=== What to do ===
In the listing below, find the line with "intros Hrun Hc." and the line with "destruct (thread_reaches_end w)". Repeat those two lines and all lines between them exactly.

☆ ☆ ☆ ☆ ☆ ☆ ☆

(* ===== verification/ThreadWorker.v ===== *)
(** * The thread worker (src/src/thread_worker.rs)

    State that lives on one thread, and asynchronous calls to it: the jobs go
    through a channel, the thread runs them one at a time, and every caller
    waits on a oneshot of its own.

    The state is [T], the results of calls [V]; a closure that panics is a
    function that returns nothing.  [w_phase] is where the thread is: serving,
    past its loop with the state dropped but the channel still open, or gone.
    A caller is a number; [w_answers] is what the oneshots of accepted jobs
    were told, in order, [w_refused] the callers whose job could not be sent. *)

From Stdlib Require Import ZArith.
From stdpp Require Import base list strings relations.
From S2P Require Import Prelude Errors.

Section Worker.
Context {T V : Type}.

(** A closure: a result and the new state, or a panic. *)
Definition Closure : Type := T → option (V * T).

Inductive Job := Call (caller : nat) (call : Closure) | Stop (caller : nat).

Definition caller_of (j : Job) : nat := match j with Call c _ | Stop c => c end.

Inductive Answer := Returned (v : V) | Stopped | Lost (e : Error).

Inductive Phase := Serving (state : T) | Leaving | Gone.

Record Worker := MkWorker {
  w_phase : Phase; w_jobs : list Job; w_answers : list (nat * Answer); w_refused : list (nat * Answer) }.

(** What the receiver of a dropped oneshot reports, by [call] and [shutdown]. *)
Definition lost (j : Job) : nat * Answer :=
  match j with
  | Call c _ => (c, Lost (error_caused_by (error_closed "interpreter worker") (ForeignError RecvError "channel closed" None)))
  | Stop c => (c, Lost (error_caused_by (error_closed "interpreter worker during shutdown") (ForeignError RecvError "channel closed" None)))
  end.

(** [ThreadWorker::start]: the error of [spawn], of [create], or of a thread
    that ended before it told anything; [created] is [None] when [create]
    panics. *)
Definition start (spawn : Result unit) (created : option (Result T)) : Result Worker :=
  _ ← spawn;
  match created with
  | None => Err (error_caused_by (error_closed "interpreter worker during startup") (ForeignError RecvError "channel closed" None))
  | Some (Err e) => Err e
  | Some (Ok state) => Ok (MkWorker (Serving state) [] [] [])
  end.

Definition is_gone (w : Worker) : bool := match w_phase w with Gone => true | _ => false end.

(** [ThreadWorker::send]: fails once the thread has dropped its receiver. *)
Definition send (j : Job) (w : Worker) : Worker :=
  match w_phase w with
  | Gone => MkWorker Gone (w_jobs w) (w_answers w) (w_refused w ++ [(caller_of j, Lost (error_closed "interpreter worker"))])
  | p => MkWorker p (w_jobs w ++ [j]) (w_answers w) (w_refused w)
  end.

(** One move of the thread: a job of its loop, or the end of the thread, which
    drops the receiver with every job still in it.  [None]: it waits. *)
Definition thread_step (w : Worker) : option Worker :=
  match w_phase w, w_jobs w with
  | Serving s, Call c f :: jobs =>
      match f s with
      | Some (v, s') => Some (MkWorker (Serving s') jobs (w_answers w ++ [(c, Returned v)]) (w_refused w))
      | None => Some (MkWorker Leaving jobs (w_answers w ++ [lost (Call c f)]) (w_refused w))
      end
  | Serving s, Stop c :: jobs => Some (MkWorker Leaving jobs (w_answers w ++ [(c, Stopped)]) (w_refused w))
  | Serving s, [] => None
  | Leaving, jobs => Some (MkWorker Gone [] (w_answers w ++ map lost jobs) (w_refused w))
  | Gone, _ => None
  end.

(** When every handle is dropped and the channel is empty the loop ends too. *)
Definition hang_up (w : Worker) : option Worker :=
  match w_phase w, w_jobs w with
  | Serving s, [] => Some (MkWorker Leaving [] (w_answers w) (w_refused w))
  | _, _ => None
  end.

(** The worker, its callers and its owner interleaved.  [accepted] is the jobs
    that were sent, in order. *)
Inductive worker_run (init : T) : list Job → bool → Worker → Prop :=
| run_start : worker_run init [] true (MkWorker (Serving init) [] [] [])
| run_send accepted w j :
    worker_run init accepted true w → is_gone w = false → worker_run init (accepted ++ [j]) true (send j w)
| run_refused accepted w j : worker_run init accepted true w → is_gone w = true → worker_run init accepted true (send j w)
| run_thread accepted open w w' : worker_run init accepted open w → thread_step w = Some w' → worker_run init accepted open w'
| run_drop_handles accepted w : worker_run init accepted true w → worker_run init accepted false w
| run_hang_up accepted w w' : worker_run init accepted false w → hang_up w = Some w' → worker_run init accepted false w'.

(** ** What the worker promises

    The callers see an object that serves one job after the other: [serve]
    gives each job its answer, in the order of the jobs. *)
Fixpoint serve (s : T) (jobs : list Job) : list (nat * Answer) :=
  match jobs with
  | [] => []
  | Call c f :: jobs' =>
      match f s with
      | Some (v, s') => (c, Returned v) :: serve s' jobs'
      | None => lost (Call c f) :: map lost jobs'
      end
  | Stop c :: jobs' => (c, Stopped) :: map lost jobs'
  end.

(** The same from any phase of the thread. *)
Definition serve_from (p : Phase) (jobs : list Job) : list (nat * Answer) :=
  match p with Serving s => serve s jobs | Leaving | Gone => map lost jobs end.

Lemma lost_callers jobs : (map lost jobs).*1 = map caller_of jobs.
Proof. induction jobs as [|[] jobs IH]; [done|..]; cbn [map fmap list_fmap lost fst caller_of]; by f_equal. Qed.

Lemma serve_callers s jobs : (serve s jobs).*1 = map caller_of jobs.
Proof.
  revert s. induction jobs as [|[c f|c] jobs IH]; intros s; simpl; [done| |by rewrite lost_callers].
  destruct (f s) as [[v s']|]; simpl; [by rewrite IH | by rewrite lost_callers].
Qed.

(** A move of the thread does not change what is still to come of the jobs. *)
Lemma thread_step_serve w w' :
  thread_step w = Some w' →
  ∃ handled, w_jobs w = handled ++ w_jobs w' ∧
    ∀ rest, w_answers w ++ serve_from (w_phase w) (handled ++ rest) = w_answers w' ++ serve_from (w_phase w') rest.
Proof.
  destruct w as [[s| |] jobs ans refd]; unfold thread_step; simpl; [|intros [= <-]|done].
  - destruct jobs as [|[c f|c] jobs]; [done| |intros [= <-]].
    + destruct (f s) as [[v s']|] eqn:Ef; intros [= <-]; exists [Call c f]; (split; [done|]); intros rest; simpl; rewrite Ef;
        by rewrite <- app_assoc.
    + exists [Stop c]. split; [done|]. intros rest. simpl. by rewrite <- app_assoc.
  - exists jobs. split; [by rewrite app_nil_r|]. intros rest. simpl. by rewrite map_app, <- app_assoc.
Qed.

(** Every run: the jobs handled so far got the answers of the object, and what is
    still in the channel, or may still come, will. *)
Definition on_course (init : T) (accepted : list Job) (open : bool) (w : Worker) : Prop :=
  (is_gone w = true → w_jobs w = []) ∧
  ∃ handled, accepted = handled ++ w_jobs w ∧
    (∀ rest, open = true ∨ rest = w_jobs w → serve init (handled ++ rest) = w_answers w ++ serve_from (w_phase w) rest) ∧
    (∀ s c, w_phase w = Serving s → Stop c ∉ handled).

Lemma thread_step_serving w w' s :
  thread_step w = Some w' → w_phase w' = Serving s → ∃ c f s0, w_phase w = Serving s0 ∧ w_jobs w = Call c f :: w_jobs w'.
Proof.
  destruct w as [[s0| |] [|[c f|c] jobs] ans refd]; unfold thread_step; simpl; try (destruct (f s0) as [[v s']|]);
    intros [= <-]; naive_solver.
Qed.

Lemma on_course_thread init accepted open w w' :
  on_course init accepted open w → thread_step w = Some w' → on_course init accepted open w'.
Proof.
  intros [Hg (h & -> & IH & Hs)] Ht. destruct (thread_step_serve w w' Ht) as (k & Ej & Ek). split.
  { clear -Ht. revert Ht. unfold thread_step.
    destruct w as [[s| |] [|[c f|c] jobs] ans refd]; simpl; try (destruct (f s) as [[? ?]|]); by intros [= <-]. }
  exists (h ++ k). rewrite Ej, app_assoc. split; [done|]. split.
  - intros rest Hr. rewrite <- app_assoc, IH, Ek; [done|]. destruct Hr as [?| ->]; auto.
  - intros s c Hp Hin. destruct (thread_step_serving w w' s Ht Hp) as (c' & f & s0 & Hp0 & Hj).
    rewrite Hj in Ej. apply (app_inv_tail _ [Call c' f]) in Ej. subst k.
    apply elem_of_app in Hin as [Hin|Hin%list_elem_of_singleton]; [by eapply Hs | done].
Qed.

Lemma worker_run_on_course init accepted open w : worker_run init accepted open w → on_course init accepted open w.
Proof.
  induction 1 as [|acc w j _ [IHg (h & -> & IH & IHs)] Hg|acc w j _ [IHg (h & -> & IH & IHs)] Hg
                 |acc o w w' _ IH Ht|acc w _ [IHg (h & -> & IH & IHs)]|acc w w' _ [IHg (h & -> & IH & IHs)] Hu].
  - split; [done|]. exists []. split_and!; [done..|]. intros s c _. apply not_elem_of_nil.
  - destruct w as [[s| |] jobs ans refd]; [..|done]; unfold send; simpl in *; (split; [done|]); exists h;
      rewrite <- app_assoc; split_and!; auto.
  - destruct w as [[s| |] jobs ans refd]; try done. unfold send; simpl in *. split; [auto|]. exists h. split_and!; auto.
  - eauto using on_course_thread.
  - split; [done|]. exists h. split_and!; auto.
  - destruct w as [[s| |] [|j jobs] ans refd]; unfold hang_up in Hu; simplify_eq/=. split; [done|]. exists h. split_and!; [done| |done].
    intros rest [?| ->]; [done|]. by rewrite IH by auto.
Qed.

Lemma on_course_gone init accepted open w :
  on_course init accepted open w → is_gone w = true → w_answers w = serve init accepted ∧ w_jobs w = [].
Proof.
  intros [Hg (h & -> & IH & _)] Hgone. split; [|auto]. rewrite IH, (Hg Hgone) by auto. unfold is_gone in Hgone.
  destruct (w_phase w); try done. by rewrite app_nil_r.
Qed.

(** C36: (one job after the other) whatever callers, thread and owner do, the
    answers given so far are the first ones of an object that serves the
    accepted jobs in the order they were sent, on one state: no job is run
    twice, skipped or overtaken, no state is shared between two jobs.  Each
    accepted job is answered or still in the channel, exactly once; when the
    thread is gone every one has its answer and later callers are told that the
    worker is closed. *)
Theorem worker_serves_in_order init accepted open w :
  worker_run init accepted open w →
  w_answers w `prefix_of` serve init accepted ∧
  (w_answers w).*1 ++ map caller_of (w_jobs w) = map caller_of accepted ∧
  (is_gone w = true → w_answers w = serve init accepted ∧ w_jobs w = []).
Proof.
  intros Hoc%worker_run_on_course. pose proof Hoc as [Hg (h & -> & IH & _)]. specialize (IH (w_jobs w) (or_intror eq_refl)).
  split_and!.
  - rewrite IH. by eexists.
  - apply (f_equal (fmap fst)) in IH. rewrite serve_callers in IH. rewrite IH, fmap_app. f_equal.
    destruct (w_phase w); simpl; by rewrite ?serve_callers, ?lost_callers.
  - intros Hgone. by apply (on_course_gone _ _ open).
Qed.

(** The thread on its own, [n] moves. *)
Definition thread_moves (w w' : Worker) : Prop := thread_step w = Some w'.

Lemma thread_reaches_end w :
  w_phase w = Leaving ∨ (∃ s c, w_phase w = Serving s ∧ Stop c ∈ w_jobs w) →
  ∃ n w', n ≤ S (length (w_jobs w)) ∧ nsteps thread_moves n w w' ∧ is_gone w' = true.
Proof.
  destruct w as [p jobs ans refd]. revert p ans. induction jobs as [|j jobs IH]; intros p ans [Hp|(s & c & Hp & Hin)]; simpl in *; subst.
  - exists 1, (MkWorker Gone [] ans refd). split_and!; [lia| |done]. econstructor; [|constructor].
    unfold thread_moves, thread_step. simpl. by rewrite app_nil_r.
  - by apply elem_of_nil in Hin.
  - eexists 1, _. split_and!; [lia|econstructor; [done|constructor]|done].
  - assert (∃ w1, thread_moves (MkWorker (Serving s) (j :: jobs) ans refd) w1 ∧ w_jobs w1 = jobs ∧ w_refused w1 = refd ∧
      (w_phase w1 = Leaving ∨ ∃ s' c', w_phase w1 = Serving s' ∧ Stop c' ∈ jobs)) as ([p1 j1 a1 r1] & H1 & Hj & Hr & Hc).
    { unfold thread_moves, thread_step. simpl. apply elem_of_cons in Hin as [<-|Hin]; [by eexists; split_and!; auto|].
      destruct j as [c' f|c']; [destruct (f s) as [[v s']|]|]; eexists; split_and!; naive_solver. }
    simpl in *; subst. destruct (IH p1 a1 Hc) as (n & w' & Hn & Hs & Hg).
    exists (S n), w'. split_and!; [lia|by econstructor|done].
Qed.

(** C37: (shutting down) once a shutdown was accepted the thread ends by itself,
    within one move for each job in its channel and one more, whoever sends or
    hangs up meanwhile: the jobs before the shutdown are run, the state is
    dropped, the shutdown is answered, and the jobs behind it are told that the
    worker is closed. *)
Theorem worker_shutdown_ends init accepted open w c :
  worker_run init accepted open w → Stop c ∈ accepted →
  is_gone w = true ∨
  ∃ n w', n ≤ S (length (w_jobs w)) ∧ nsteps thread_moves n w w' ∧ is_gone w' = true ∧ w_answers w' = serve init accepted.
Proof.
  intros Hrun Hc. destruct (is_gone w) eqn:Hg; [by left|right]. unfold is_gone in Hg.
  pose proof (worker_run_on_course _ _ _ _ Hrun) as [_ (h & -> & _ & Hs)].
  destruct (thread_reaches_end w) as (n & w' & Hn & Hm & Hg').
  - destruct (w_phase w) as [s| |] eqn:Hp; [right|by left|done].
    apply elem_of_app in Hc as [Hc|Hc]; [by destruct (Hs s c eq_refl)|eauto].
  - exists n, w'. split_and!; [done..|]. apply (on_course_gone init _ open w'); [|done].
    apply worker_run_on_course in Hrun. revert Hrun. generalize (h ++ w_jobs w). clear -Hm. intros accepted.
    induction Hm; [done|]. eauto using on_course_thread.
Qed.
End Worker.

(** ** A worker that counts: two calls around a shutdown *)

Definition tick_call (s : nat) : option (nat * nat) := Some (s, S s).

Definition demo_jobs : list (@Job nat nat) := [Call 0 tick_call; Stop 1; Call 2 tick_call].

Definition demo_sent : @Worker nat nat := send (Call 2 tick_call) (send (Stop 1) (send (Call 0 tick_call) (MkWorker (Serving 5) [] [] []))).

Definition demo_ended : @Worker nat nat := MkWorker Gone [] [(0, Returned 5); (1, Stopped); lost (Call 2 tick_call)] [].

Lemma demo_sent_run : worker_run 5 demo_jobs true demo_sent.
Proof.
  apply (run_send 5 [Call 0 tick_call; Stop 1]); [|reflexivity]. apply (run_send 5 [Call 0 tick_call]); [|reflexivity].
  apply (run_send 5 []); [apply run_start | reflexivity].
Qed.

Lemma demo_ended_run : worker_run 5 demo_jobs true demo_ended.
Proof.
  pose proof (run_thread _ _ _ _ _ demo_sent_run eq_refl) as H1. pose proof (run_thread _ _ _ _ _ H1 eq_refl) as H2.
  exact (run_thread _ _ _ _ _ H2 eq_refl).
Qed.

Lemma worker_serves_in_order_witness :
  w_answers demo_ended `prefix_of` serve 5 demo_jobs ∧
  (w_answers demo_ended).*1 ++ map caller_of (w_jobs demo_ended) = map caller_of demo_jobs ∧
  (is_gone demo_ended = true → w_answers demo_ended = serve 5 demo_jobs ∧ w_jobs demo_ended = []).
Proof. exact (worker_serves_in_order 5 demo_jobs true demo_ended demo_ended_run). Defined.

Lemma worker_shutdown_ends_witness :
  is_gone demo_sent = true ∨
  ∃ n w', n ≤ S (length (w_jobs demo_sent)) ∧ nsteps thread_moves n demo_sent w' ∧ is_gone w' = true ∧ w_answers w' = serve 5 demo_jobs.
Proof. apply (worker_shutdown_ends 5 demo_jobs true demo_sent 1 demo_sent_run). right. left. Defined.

☆ ☆ ☆ ☆ ☆ ☆ ☆

=== Output for this exercise ===
  intros Hrun Hc. destruct (is_gone w) eqn:Hg; [by left|right]. unfold is_gone in Hg.
  pose proof (worker_run_on_course _ _ _ _ Hrun) as [_ (h & -> & _ & Hs)].
  destruct (thread_reaches_end w) as (n & w' & Hn & Hm & Hg').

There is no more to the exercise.